(REQUIRED WORK): Consider the entries given below. Count the lines that include "templates" and give only the count.

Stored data
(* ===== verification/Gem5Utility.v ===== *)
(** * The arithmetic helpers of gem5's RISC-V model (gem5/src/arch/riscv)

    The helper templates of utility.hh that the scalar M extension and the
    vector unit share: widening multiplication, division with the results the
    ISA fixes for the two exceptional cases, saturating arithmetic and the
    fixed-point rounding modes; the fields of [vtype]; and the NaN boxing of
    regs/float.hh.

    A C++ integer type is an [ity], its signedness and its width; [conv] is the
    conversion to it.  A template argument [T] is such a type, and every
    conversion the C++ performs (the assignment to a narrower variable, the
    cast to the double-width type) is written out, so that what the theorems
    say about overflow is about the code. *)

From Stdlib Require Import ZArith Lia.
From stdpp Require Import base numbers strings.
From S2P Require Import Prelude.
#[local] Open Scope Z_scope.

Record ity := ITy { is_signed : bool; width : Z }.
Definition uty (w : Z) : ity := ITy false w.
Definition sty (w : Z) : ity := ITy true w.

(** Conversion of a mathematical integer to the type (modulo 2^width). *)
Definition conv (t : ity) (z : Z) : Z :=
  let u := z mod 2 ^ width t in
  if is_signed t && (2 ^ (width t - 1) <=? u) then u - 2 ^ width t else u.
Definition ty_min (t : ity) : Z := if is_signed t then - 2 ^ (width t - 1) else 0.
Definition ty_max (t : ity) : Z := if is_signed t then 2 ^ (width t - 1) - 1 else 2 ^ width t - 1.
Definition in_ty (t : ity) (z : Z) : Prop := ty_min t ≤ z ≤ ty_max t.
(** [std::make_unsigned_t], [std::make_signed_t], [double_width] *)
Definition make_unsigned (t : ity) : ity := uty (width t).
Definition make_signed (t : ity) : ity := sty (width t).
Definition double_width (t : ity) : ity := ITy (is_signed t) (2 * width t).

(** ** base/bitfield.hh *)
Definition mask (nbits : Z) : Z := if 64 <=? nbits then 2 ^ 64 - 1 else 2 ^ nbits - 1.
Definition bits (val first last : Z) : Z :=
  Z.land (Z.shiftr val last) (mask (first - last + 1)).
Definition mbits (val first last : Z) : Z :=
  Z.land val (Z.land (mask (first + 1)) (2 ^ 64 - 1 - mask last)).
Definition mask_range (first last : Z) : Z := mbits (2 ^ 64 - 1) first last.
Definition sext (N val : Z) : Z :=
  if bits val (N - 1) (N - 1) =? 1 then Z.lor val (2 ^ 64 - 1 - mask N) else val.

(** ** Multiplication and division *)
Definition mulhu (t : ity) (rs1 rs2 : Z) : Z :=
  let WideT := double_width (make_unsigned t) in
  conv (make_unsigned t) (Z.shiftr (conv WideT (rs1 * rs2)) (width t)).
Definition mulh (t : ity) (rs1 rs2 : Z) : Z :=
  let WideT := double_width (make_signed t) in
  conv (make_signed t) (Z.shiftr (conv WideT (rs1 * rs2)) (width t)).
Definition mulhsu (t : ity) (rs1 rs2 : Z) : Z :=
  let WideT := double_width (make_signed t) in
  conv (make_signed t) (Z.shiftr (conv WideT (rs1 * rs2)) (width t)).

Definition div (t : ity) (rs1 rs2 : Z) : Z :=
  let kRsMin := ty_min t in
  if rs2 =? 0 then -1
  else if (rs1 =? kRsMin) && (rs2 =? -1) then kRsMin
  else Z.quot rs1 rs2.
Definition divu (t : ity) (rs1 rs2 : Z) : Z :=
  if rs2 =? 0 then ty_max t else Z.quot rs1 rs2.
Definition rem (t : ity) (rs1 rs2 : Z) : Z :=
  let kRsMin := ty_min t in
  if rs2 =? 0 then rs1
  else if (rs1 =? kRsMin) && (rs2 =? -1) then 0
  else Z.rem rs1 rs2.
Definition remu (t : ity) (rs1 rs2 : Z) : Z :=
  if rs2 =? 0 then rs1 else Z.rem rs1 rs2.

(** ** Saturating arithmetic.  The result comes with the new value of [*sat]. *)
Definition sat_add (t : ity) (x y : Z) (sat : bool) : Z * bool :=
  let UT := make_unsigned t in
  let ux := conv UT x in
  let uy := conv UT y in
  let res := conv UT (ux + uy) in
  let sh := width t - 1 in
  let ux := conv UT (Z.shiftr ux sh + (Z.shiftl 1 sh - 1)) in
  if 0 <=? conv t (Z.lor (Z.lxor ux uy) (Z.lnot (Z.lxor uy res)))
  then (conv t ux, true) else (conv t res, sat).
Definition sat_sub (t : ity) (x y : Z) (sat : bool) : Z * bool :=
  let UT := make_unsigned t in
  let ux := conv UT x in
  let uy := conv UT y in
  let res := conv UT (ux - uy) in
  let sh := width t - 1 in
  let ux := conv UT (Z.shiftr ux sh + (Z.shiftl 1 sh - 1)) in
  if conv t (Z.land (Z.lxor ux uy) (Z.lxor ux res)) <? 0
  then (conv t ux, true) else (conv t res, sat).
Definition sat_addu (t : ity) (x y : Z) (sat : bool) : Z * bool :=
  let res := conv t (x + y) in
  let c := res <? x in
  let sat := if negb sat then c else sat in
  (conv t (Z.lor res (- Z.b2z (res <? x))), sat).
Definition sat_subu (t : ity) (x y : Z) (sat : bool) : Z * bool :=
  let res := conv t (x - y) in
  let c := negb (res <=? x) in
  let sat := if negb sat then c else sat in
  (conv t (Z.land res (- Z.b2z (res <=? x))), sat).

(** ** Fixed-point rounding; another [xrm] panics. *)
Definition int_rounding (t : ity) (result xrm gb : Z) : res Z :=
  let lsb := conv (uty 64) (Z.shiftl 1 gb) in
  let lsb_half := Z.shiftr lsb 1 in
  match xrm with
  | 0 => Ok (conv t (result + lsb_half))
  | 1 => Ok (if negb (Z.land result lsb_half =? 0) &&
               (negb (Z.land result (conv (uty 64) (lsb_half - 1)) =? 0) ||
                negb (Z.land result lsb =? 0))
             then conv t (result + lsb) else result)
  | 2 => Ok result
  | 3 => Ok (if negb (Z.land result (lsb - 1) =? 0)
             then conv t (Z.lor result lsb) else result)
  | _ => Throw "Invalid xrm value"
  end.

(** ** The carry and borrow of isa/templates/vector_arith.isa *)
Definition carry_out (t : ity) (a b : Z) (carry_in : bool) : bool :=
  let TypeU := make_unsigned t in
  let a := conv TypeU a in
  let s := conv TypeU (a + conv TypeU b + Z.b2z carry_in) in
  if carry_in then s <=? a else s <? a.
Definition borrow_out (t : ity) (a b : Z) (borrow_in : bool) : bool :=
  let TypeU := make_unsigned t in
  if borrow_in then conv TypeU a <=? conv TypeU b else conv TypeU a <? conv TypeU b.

==

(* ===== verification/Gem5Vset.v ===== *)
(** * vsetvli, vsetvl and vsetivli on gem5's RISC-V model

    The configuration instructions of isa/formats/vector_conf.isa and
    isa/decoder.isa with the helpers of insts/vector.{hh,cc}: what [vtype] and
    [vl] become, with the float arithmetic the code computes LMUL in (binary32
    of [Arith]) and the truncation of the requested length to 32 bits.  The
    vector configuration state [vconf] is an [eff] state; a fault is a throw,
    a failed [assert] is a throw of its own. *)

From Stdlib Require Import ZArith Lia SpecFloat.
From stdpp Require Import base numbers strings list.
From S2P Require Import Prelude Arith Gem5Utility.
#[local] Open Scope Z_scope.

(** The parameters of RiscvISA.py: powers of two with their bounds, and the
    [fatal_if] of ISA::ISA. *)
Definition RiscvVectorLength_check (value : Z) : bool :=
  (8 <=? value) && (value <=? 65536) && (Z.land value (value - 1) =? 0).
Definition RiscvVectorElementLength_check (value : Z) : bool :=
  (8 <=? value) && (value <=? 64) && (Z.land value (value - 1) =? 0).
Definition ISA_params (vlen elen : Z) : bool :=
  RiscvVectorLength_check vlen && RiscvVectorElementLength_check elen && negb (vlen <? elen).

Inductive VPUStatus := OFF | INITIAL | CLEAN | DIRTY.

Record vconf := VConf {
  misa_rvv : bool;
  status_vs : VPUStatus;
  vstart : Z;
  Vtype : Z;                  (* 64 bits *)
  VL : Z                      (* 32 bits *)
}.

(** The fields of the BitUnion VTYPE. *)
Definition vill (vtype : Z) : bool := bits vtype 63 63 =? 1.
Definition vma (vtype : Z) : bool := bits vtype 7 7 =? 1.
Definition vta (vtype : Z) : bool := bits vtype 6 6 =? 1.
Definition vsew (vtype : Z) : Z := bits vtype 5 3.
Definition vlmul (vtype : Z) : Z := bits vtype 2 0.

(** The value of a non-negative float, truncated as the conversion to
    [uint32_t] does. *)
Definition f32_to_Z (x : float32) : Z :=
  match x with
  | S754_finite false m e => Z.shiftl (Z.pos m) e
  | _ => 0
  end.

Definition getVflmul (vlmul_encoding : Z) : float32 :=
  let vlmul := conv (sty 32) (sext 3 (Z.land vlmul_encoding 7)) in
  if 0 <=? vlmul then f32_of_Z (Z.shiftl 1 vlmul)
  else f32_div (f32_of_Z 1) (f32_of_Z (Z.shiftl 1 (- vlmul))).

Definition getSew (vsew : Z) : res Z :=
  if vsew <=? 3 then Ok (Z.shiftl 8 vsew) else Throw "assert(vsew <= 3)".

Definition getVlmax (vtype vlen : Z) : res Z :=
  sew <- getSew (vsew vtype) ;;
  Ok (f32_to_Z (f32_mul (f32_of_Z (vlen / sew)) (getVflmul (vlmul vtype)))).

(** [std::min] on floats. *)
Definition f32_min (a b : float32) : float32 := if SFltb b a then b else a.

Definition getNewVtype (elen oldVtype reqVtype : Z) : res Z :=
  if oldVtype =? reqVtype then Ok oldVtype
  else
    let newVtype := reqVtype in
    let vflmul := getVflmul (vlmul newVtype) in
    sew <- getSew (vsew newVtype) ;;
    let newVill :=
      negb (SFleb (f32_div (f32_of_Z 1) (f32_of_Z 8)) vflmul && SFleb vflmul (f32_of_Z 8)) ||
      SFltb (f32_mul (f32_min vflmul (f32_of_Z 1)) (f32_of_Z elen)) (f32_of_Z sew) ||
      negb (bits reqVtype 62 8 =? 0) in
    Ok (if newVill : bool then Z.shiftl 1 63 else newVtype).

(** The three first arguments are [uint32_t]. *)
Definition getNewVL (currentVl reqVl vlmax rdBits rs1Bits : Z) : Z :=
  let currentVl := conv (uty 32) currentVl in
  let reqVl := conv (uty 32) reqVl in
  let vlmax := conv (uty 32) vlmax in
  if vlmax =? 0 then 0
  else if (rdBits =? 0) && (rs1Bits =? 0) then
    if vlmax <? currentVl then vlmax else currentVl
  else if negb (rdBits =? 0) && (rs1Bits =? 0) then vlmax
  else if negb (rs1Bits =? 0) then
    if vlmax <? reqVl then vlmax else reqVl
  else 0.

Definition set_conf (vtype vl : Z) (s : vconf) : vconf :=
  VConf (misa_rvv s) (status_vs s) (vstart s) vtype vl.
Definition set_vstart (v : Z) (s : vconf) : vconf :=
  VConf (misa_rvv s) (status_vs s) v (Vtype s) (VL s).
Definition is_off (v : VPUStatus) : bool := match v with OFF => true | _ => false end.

---

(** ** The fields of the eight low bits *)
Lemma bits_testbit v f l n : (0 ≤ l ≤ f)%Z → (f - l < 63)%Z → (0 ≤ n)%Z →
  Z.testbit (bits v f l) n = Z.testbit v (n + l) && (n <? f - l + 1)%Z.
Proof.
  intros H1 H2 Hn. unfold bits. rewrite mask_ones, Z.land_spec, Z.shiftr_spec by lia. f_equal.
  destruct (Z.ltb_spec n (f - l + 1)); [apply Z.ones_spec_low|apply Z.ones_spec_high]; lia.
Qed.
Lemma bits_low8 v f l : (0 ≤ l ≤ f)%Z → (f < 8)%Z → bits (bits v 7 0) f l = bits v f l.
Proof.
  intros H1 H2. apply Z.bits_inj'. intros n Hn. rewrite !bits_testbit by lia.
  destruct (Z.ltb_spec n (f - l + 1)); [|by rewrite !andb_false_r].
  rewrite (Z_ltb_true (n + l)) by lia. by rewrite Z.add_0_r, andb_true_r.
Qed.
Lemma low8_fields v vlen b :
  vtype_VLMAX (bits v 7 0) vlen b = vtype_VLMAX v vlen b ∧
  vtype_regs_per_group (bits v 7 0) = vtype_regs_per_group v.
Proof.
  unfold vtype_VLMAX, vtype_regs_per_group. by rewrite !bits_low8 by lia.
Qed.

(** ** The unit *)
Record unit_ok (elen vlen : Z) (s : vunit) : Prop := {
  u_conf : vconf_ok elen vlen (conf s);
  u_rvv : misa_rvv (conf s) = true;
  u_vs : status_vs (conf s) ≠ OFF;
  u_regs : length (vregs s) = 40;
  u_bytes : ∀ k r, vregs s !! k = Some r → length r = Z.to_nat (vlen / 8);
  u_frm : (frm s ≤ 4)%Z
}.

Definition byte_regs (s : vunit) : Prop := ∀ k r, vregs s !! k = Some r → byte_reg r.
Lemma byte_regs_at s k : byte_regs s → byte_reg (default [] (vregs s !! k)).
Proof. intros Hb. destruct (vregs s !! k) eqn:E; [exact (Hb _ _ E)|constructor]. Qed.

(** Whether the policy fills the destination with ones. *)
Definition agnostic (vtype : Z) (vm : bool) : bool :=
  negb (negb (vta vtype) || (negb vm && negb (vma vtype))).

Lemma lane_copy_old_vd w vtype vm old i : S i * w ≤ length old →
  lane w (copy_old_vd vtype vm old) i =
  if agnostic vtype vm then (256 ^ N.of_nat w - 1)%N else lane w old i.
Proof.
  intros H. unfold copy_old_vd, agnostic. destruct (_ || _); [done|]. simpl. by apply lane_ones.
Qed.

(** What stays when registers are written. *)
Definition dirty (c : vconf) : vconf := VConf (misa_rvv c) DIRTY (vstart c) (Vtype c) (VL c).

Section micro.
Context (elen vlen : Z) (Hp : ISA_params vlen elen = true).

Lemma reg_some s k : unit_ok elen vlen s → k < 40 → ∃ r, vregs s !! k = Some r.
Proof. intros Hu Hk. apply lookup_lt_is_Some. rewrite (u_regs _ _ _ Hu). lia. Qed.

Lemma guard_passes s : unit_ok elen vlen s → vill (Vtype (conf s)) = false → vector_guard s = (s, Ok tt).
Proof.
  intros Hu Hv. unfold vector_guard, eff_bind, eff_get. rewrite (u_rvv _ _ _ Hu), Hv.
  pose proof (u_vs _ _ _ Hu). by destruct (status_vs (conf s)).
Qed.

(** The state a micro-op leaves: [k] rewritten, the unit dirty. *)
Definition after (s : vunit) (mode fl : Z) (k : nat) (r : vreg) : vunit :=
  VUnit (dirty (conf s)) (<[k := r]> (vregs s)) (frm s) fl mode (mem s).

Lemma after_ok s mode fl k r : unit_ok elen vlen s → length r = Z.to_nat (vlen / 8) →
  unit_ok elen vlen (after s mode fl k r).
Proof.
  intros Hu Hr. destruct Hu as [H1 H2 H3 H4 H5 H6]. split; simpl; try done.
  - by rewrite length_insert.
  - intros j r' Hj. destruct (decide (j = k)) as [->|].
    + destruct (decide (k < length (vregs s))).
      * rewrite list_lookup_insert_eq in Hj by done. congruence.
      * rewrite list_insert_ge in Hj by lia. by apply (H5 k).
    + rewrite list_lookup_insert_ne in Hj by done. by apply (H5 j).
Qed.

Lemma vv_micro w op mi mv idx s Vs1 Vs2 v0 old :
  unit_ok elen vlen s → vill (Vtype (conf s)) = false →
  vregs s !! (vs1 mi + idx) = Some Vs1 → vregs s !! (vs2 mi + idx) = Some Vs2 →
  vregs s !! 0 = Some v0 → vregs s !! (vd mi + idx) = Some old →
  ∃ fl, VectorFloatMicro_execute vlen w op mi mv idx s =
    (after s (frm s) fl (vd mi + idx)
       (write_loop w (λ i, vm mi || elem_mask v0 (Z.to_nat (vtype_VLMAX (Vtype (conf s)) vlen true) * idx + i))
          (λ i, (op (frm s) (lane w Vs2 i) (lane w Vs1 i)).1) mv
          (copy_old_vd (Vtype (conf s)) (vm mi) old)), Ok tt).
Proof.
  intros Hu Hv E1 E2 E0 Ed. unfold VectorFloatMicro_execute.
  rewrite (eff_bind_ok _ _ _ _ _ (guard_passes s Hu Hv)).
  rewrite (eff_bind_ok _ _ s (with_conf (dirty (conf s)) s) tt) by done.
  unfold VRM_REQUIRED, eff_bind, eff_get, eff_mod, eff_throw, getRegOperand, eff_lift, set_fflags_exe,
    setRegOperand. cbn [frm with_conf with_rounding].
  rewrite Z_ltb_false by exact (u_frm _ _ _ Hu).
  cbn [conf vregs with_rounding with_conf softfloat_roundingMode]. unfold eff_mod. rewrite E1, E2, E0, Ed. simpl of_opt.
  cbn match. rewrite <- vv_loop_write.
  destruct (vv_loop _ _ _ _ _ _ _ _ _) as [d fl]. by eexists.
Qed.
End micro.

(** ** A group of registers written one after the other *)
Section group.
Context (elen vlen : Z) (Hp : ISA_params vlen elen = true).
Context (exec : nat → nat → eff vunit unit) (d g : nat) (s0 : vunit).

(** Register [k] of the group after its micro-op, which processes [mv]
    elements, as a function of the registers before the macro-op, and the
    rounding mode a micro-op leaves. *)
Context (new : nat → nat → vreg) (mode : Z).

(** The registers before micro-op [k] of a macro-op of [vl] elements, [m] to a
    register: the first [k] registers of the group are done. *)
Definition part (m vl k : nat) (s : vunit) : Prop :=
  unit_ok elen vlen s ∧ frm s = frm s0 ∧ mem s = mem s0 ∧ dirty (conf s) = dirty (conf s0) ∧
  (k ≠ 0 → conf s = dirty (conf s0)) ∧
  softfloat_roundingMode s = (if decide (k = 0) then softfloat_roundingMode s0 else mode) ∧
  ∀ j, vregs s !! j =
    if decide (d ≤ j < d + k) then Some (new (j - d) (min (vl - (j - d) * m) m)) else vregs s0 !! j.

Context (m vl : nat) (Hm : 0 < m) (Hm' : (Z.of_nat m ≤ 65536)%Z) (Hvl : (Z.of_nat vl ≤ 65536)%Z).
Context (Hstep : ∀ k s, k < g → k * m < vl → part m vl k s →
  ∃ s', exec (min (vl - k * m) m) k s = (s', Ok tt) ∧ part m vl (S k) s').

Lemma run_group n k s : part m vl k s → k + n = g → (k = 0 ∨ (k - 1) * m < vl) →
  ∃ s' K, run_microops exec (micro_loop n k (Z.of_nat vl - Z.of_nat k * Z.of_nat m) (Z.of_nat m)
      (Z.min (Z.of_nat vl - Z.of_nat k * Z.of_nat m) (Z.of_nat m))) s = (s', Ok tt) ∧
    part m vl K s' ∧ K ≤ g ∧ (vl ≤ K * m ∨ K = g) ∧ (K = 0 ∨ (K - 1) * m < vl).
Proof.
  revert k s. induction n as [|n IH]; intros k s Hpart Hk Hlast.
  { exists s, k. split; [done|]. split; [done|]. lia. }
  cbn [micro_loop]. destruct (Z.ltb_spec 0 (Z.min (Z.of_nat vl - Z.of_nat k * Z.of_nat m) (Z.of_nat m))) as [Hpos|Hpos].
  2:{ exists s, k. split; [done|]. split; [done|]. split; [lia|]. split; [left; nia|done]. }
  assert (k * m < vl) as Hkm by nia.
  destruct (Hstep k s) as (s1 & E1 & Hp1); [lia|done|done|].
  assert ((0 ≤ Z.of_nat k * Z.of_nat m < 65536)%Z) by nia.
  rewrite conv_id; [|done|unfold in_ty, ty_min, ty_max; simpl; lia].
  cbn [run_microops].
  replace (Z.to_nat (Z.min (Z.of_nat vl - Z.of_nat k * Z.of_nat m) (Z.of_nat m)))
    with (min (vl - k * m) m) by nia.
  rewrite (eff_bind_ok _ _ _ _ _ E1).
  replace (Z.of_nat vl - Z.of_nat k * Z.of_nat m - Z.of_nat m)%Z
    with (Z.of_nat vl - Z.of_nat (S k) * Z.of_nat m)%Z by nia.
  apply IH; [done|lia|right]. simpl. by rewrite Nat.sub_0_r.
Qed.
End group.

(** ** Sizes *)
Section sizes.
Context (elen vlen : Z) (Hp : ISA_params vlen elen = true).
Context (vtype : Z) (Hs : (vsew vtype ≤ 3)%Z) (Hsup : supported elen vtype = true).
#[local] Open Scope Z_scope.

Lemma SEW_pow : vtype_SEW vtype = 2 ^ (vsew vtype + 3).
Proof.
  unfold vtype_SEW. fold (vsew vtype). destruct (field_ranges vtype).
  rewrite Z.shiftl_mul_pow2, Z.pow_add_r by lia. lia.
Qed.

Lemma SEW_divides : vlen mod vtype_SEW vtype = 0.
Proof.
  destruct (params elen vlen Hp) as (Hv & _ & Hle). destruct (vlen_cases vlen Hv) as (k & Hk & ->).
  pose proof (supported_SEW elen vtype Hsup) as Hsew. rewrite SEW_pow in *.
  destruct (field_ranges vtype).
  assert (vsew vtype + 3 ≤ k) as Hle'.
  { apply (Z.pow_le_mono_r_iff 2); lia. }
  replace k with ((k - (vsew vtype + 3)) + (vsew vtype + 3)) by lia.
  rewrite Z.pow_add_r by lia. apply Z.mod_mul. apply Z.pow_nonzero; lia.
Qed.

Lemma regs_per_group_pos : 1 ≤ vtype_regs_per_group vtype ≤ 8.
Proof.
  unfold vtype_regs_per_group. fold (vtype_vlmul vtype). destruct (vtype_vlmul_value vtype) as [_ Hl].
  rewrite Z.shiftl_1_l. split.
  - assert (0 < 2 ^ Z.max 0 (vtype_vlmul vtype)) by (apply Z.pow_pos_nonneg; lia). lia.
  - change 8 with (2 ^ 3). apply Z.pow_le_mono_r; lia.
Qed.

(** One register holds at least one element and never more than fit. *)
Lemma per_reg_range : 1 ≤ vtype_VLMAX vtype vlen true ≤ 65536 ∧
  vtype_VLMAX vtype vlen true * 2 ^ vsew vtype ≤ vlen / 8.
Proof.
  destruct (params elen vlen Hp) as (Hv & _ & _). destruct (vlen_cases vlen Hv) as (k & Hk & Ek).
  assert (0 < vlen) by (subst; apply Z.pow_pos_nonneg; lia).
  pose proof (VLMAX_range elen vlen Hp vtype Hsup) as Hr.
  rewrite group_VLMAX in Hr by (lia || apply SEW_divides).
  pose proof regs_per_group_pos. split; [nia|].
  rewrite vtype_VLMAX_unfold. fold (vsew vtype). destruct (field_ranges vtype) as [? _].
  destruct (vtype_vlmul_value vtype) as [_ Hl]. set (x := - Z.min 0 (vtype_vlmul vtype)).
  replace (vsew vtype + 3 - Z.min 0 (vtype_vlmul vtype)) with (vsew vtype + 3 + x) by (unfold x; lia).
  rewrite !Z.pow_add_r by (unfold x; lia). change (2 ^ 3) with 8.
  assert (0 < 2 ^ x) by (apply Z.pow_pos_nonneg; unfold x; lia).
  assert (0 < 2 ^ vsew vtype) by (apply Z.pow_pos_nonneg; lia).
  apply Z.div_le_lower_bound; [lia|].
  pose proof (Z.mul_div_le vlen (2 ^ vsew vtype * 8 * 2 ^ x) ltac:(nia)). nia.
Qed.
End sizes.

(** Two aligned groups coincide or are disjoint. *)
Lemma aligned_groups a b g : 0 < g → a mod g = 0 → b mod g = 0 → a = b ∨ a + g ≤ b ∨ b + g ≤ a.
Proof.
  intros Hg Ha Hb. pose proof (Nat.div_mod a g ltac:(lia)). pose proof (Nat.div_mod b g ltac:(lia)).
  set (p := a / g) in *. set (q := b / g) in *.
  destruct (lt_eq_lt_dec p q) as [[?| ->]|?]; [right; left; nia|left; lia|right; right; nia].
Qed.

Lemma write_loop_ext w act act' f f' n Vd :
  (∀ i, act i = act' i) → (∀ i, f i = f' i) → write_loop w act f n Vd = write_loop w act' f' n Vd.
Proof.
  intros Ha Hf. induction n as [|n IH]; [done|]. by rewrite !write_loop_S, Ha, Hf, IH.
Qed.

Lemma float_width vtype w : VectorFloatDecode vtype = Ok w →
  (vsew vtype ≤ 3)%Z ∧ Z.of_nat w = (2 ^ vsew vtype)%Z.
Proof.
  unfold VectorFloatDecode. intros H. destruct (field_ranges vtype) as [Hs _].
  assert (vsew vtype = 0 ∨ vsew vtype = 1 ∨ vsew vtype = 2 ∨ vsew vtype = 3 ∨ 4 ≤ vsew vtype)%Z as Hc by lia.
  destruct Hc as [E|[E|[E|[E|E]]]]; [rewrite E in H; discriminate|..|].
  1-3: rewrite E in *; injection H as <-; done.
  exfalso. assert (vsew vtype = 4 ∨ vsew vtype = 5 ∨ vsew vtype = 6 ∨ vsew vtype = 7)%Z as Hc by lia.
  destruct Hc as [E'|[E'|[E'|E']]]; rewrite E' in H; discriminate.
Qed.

(TASK SOLUTION): 2